Wetenschappers realiseerden zich voor het eerst dat het heelal uitdijt in de jaren twintig van de vorige eeuw, toen de Amerikaanse astronoom Edwin Hubble ontdekte dat hoe groter de afstand tussen twee sterrenstelsels is, hoe sneller ze uit elkaar bewegen. Het blijft een van de belangrijkste wetenschappelijke ontdekkingen die ooit zijn gedaan.
Een manier om over dit fenomeen na te denken is door je een fruitbrood voor te stellen dat in een oven wordt gebakken. Naarmate het deeg rijst en uitzet, komen de rozijnen en sultana’s in het brood verder van elkaar af te staan. Het universum is als dat fruitbrood. Het dijt uit en zorgt ervoor dat de sterrenstelsels – de rozijnen en sultana’s die erin zijn ingebed – steeds sneller van elkaar af bewegen.

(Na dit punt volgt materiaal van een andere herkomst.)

(** C5: [NewBlobCache] fails with an error and no store when the directory
    is the empty string, fails likewise when the compression value is none
    of [Compress], [Decompress], [PreserveOriginal], and otherwise returns
    the store of exactly the reference, directory and compression given; in
    every case the world it returns is the one it received, no call to the
    file system having been made. *)
Theorem NewBlobCache_spec ref (dir : string) (c : LayerCompression) w :
  snd (NewBlobCache ref dir c w) = w
  /\ events_of (NewBlobCache ref dir c) w = []
  /\ (dir = "" ->
      fst (NewBlobCache ref dir c w)
        = (None,
           Some (fmtError
                   "error creating cache around reference %q: no directory specified"
                   [ArgString (transports_ImageName ref)])))
  /\ (c <> Compress -> c <> Decompress -> c <> PreserveOriginal ->
      exists e, fst (NewBlobCache ref dir c w) = (None, Some e))
  /\ (dir <> "" -> c = Compress \/ c = Decompress \/ c = PreserveOriginal ->
      fst (NewBlobCache ref dir c w)
        = (Some {| reference := ref; directory := dir; compress := c |},
           None)).
Proof.
  assert (Hsnd : snd (NewBlobCache ref dir c w) = w).
  { unfold NewBlobCache.
    destruct (String.eqb dir ""); [reflexivity|].
    destruct ((c =? Compress) || (c =? Decompress) || (c =? PreserveOriginal));
      reflexivity. }
  split; [exact Hsnd|]. split.
  { unfold events_of. rewrite Hsnd.
    rewrite <- (app_nil_r (w_trace w)) at 2. apply skipn_length_app. }
  unfold NewBlobCache. repeat split.
  - intros ->. reflexivity.
  - intros H1 H2 H3. apply Z.eqb_neq in H1, H2, H3. rewrite H1, H2, H3.
    destruct (String.eqb dir ""); cbn; eexists; reflexivity.
  - intros Hdir Hc. apply String.eqb_neq in Hdir. rewrite Hdir.
    destruct Hc as [-> | [-> | ->]]; reflexivity.
Qed.

(** C7: each identity and lifecycle operation of the store returns what the
    same operation of the wrapped reference returns on the same arguments,
    [DeleteImage] acting on the remote side exactly as the reference's does;
    seen through the interface, the store is the reference it wraps. *)
Theorem BlobCache_forwards b (ctx : Ctx) (sys : option SystemContext)
  (remote : Remote) :
  Transport b = ref_Transport (reference b)
  /\ StringWithinTransport b = ref_StringWithinTransport (reference b)
  /\ DockerReference b = ref_DockerReference (reference b)
  /\ PolicyConfigurationIdentity b
     = ref_PolicyConfigurationIdentity (reference b)
  /\ PolicyConfigurationNamespaces b
     = ref_PolicyConfigurationNamespaces (reference b)
  /\ DeleteImage b ctx sys remote = ref_DeleteImage (reference b) ctx sys remote
  /\ BlobCache_ImageReference b = reference b.
Proof.
  repeat split. unfold BlobCache_ImageReference, Transport,
    StringWithinTransport, DockerReference, PolicyConfigurationIdentity,
    PolicyConfigurationNamespaces, DeleteImage.
  destruct (reference b). reflexivity.
Qed.

End StoreProofs.

(** ** The filename scheme *)

Lemma list_ascii_app (s t : string) :
  list_ascii_of_string (s ++ t)
  = (list_ascii_of_string s ++ list_ascii_of_string t)%list.
Proof. induction s as [|c s IH]; cbn; [reflexivity|now rewrite IH]. Qed.

Lemma string_app_inv_tail (s1 s2 t : string) : s1 ++ t = s2 ++ t -> s1 = s2.
Proof.
  intros Heq. apply (f_equal list_ascii_of_string) in Heq.
  rewrite !list_ascii_app in Heq. apply app_inv_tail in Heq.
  rewrite <- (string_of_list_ascii_of_string s1),
          <- (string_of_list_ascii_of_string s2).
  now rewrite Heq.
Qed.

Lemma encoded_ok_Forall (s : string) :
  digest.encoded_ok s = true ->
  Forall (fun c => digest.is_encoded c = true) (list_ascii_of_string s).
Proof.
  induction s as [|c s IH]; cbn; intros Hok; constructor.
  - now apply andb_true_iff in Hok.
  - apply IH. now apply andb_true_iff in Hok.
Qed.

(** A well-formed digest is an algorithm, a colon and an encoded part. *)
Lemma well_formed_from_split (alnum : bool) (s : string) :
  digest.well_formed_from alnum s = true ->
  exists alg enc, s = alg ++ String ":" enc /\ digest.encoded_ok enc = true.
Proof.
  revert alnum. induction s as [|c s IH]; cbn; intros alnum Hwf.
  - discriminate.
  - destruct (Ascii.eqb_spec c ":") as [-> | Hc].
    + exists "", s. split; [reflexivity|].
      apply andb_true_iff in Hwf. apply Hwf.
    + assert (Hrec : exists a', digest.well_formed_from a' s = true).
      { destruct (digest.is_lower_digit c); [eauto|].
        destruct (digest.is_separator c); [|discriminate].
        apply andb_true_iff in Hwf. destruct Hwf; eauto. }
      destruct Hrec as [a' Hrec].
      destruct (IH a' Hrec) as [alg [enc [-> Henc]]].
      exists (String c alg), enc. auto.
Qed.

Maar als het heelal steeds groter wordt, blijft er één belangrijke vraag over: hoe snel dijt het heelal precies uit? Hoe snel vliegt de kosmos uit elkaar? Of preciezer: wat is de precieze waarde van de Hubble-constante, zoals de snelheid van de uitdijing van het heelal later werd genoemd? Het is een zeer belangrijke, veel gezochte waarde, omdat zij ons veel zal vertellen over het ontstaan, de ouderdom, de evolutie, en uiteindelijk het lot van de kosmos. Vandaar de moeite die astronomen zich de afgelopen eeuw hebben getroost om een precies antwoord te vinden.
Deze waarnemingen zijn echter gebaseerd op twee zeer verschillende benaderingen. De ene is gericht op het gedrag van sterrenstelsels in de buurt van ons eigen melkwegstelsel, de Melkweg, en houdt in dat wetenschappers – met toenemende nauwkeurigheid – uitzoeken hoe snel ze van elkaar weg bewegen. “Dat is de lokale benadering”, zegt Riess, wiens eigen werk zich heeft geconcentreerd op het perfectioneren van de meting van afstanden tussen sterrenstelsels in onze regio van het heelal. (Zie “De constante van Hubble en Henrietta Leavitt”, hieronder.)

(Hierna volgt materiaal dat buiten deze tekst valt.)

(** One call never raises "entries in history plus one if active", unless
    it starts an id that is neither active nor in history. *)
Lemma balance_step d c s :
  keyed (activeOperations s) ->
  startsRecorded d c s = false ->
  occurrences d (history s) + Nat.b2n (isActive d s) <= 1 ->
  occurrences d (history (dispatch c s)) + Nat.b2n (isActive d (dispatch c s))
  <= 1.
Proof.
  intros Hk Hrec Hbal. pose proof (terminalFor_self c) as Hself.
  destruct c as [d' f now | d' m ty idNow random now | d' now | d' err now | d' | ].
  - destruct (dispatch_start d' f now s) as [Ha Hh].
    unfold isActive at 1. rewrite Ha, Hh, has_set. fold (isActive d s).
    cbn [startsRecorded] in Hrec.
    destruct (String.eqb d' d); [|exact Hbal].
    cbn [andb] in Hrec. apply Bool.negb_false_iff, Nat.eqb_eq in Hrec.
    rewrite Hrec. apply Nat.le_refl.
  - destruct (dispatch_addProgress d' m ty idNow random now s) as [Hh Ha].
    rewrite Hh.
    enough (isActive d (dispatch (AddProgress d' m ty idNow random now) s)
            = isActive d s) as -> by exact Hbal.
    unfold isActive. destruct (getOperation d' s) as [op|] eqn:E.
    + destruct Ha as [step ->]. rewrite has_set.
      destruct (String.eqb_spec d' d) as [-> | Hne]; [|reflexivity].
      unfold JSMap.has. unfold getOperation in E. now rewrite E.
    + now rewrite Ha.
  - pose proof (terminal_balance d d' _ s Hk Hself). lia.
  - pose proof (terminal_balance d d' _ s Hk Hself). lia.
  - destruct (dispatch_remove d' s) as [Ha Hh].
    unfold isActive at 1. rewrite Ha, Hh, has_delete. fold (isActive d s).
    destruct (String.eqb d' d); simpl; lia.
  - destruct (dispatch_clear s) as [Ha Hh].
    unfold isActive at 1. rewrite Ha, Hh. fold (isActive d s).
    unfold occurrences in *. simpl. lia.
Qed.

Bij de andere methode om de Hubble-constante vast te stellen, hebben astronomen gekeken naar het golvende patroon van licht, de zogenaamde kosmische microgolfachtergrond, dat zich vlak na de oerknal, 13,8 miljard jaar na de geboorte van de kosmos, heeft gevormd. Deze achtergrond is met toenemende precisie onderzocht door Amerikaanse en Europese satellieten – het meest recent door het Planck observatorium van de Europese Ruimtevaartorganisatie – en deze waarnemingen hebben wetenschappers in staat gesteld een model op te stellen dat rekening houdt met donkere energie en donkere materie en dat laat zien hoe de groei van het vroege heelal waarschijnlijk een uitdijing zou hebben veroorzaakt die astronomen vandaag de dag kunnen meten.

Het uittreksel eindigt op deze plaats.